Retype the complete listing exactly as it appears.

· · · ·

(** Nothing before the offset found starts the pattern. *)
Lemma find_sub_first p l i j :
  find_sub p l = Some i -> j < i -> starts p (drop j l) = false.
Proof.
  revert i j; induction l as [|x l IH]; intros i j; simpl.
  - destruct (starts p []); intros [= <-]; lia.
  - destruct (starts p (x :: l)) eqn:Hs; [intros [= <-]; lia|].
    destruct (find_sub p l) as [k|] eqn:Hk; [|done]. simpl. intros [= <-] Hj.
    destruct j as [|j]; [done|]. simpl. apply (IH k); [done | lia].
Qed.

Lemma find_sub_None p l j :
  find_sub p l = None -> starts p (drop j l) = false.
Proof.
  revert j; induction l as [|x l IH]; intros j; simpl.
  - rewrite drop_nil. by destruct (starts p []).
  - destruct (starts p (x :: l)) eqn:Hs; [done|].
    destruct (find_sub p l) as [k|] eqn:Hk; [done|]. intros _.
    destruct j as [|j]; [done|]. simpl. by apply IH.
Qed.

(** More bytes do not change what was found. *)
Lemma find_sub_app p l l' n : p <> [] -> find_sub p l = Some n -> find_sub p (l ++ l') = Some n.
Proof.
  intros Hp. revert n; induction l as [|x l IH]; intros n; simpl.
  - destruct p; [done | simpl; done].
  - destruct (starts p (x :: l)) eqn:Hs.
    + rewrite (starts_app p (x :: l) l' Hs : starts p (x :: l ++ l') = true). done.
    + destruct (find_sub p l) as [k|] eqn:Hk; [|done]. simpl. intros [= <-].
      rewrite (IH k eq_refl). destruct (starts p (x :: l ++ l')) eqn:Hs'; [|done]. exfalso.
      destruct (find_sub_Some _ _ _ Hk) as (a & b & -> & _).
      apply starts_spec in Hs' as (t & Ht). change (x :: (a ++ p ++ b) ++ l') with ((x :: a ++ p ++ b) ++ l') in Ht.
      assert (starts p (x :: a ++ p ++ b) = true); [|congruence].
      apply starts_spec. exists (drop (length p) (x :: a ++ p ++ b)).
      apply (f_equal (take (length p))) in Ht.
      rewrite take_app_le, take_app_length in Ht by (rewrite !length_app || idtac; simpl; rewrite !length_app; lia).
      rewrite <- Ht at 2. by rewrite take_drop.
Qed.

Lemma find_char_Some c l i :
  find_char c l = Some i -> exists a b, l = a ++ c :: b /\ length a = i /\ c ∉ a.
Proof.
  revert i; induction l as [|x l IH]; intros i; simpl; [done|].
  destruct (Ascii.eqb_spec x c) as [->|Hx].
  - intros [= <-]. exists [], l. split_and!; [done|done|]. set_solver.
  - destruct (find_char c l) as [j|]; [|done]. simpl. intros [= <-].
    destruct (IH j eq_refl) as (a & b & -> & <- & Hn).
    exists (x :: a), b. split_and!; [done|done|]. set_solver.
Qed.

Lemma find_char_None c l : find_char c l = None <-> c ∉ l.
Proof.
  induction l as [|x l IH]; simpl; [split; [set_solver | done]|].
  destruct (Ascii.eqb_spec x c) as [->|Hx].
  - split; [done | set_solver].
  - rewrite fmap_None, IH. set_solver.
Qed.

Lemma find_char_app c a b : c ∉ a -> find_char c (a ++ c :: b) = Some (length a).
Proof.
  induction a as [|x a IH]; intros Hn; simpl.
  - by rewrite Ascii.eqb_refl.
  - destruct (Ascii.eqb_spec x c) as [->|Hx]; [set_solver|].
    rewrite IH by set_solver. done.
Qed.

Lemma overwrite_ok i d l l' :
  overwrite i d l = Ok l' ->
  i + length d <= length l /\ l' = take i l ++ d ++ drop (i + length d) l.
Proof. unfold overwrite. case_if; intros [= <-]; done. Qed.

Lemma overwrite_length i d l l' : overwrite i d l = Ok l' -> length l' = length l.
Proof.
  intros (Hl & ->)%overwrite_ok. rewrite !length_app, length_take, length_drop. lia.
Qed.

Lemma overwrite_in_range i d l :
  i + length d <= length l ->
  overwrite i d l = Ok (take i l ++ d ++ drop (i + length d) l).
Proof. intros H. unfold overwrite. apply Nat.leb_le in H. by rewrite H. Qed.

(** The part of an array before a copy is kept. *)
Lemma take_overwrite i d l l' : overwrite i d l = Ok l' -> take i l' = take i l.
Proof.
  intros (Hl & ->)%overwrite_ok. rewrite take_app_le by (rewrite length_take; lia).
  by rewrite take_take, Nat.min_id.
Qed.

Create HintDb msm.
Create Rewrite HintDb msm_len.
#[export] Hint Resolve Z_of_char_bound : msm.
#[export] Hint Rewrite @length_app @length_take @length_drop @length_replicate : msm_len.

(** Arithmetic about lengths of take, drop and append. *)
Ltac len := autorewrite with msm_len in *; simpl in *; lia.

· · · ·

## REPLY TO THE TASK
(** Nothing before the offset found starts the pattern. *)
Lemma find_sub_first p l i j :
  find_sub p l = Some i -> j < i -> starts p (drop j l) = false.
Proof.
  revert i j; induction l as [|x l IH]; intros i j; simpl.
  - destruct (starts p []); intros [= <-]; lia.
  - destruct (starts p (x :: l)) eqn:Hs; [intros [= <-]; lia|].
    destruct (find_sub p l) as [k|] eqn:Hk; [|done]. simpl. intros [= <-] Hj.
    destruct j as [|j]; [done|]. simpl. apply (IH k); [done | lia].
Qed.

Lemma find_sub_None p l j :
  find_sub p l = None -> starts p (drop j l) = false.
Proof.
  revert j; induction l as [|x l IH]; intros j; simpl.
  - rewrite drop_nil. by destruct (starts p []).
  - destruct (starts p (x :: l)) eqn:Hs; [done|].
    destruct (find_sub p l) as [k|] eqn:Hk; [done|]. intros _.
    destruct j as [|j]; [done|]. simpl. by apply IH.
Qed.

(** More bytes do not change what was found. *)
Lemma find_sub_app p l l' n : p <> [] -> find_sub p l = Some n -> find_sub p (l ++ l') = Some n.
Proof.
  intros Hp. revert n; induction l as [|x l IH]; intros n; simpl.
  - destruct p; [done | simpl; done].
  - destruct (starts p (x :: l)) eqn:Hs.
    + rewrite (starts_app p (x :: l) l' Hs : starts p (x :: l ++ l') = true). done.
    + destruct (find_sub p l) as [k|] eqn:Hk; [|done]. simpl. intros [= <-].
      rewrite (IH k eq_refl). destruct (starts p (x :: l ++ l')) eqn:Hs'; [|done]. exfalso.
      destruct (find_sub_Some _ _ _ Hk) as (a & b & -> & _).
      apply starts_spec in Hs' as (t & Ht). change (x :: (a ++ p ++ b) ++ l') with ((x :: a ++ p ++ b) ++ l') in Ht.
      assert (starts p (x :: a ++ p ++ b) = true); [|congruence].
      apply starts_spec. exists (drop (length p) (x :: a ++ p ++ b)).
      apply (f_equal (take (length p))) in Ht.
      rewrite take_app_le, take_app_length in Ht by (rewrite !length_app || idtac; simpl; rewrite !length_app; lia).
      rewrite <- Ht at 2. by rewrite take_drop.
Qed.

Lemma find_char_Some c l i :
  find_char c l = Some i -> exists a b, l = a ++ c :: b /\ length a = i /\ c ∉ a.
Proof.
  revert i; induction l as [|x l IH]; intros i; simpl; [done|].
  destruct (Ascii.eqb_spec x c) as [->|Hx].
  - intros [= <-]. exists [], l. split_and!; [done|done|]. set_solver.
  - destruct (find_char c l) as [j|]; [|done]. simpl. intros [= <-].
    destruct (IH j eq_refl) as (a & b & -> & <- & Hn).
    exists (x :: a), b. split_and!; [done|done|]. set_solver.
Qed.

Lemma find_char_None c l : find_char c l = None <-> c ∉ l.
Proof.
  induction l as [|x l IH]; simpl; [split; [set_solver | done]|].
  destruct (Ascii.eqb_spec x c) as [->|Hx].
  - split; [done | set_solver].
  - rewrite fmap_None, IH. set_solver.
Qed.

Lemma find_char_app c a b : c ∉ a -> find_char c (a ++ c :: b) = Some (length a).
Proof.
  induction a as [|x a IH]; intros Hn; simpl.
  - by rewrite Ascii.eqb_refl.
  - destruct (Ascii.eqb_spec x c) as [->|Hx]; [set_solver|].
    rewrite IH by set_solver. done.
Qed.

Lemma overwrite_ok i d l l' :
  overwrite i d l = Ok l' ->
  i + length d <= length l /\ l' = take i l ++ d ++ drop (i + length d) l.
Proof. unfold overwrite. case_if; intros [= <-]; done. Qed.

Lemma overwrite_length i d l l' : overwrite i d l = Ok l' -> length l' = length l.
Proof.
  intros (Hl & ->)%overwrite_ok. rewrite !length_app, length_take, length_drop. lia.
Qed.

Lemma overwrite_in_range i d l :
  i + length d <= length l ->
  overwrite i d l = Ok (take i l ++ d ++ drop (i + length d) l).
Proof. intros H. unfold overwrite. apply Nat.leb_le in H. by rewrite H. Qed.

(** The part of an array before a copy is kept. *)
Lemma take_overwrite i d l l' : overwrite i d l = Ok l' -> take i l' = take i l.
Proof.
  intros (Hl & ->)%overwrite_ok. rewrite take_app_le by (rewrite length_take; lia).
  by rewrite take_take, Nat.min_id.
Qed.

Create HintDb msm.
Create Rewrite HintDb msm_len.
#[export] Hint Resolve Z_of_char_bound : msm.
#[export] Hint Rewrite @length_app @length_take @length_drop @length_replicate : msm_len.

(** Arithmetic about lengths of take, drop and append. *)
Ltac len := autorewrite with msm_len in *; simpl in *; lia.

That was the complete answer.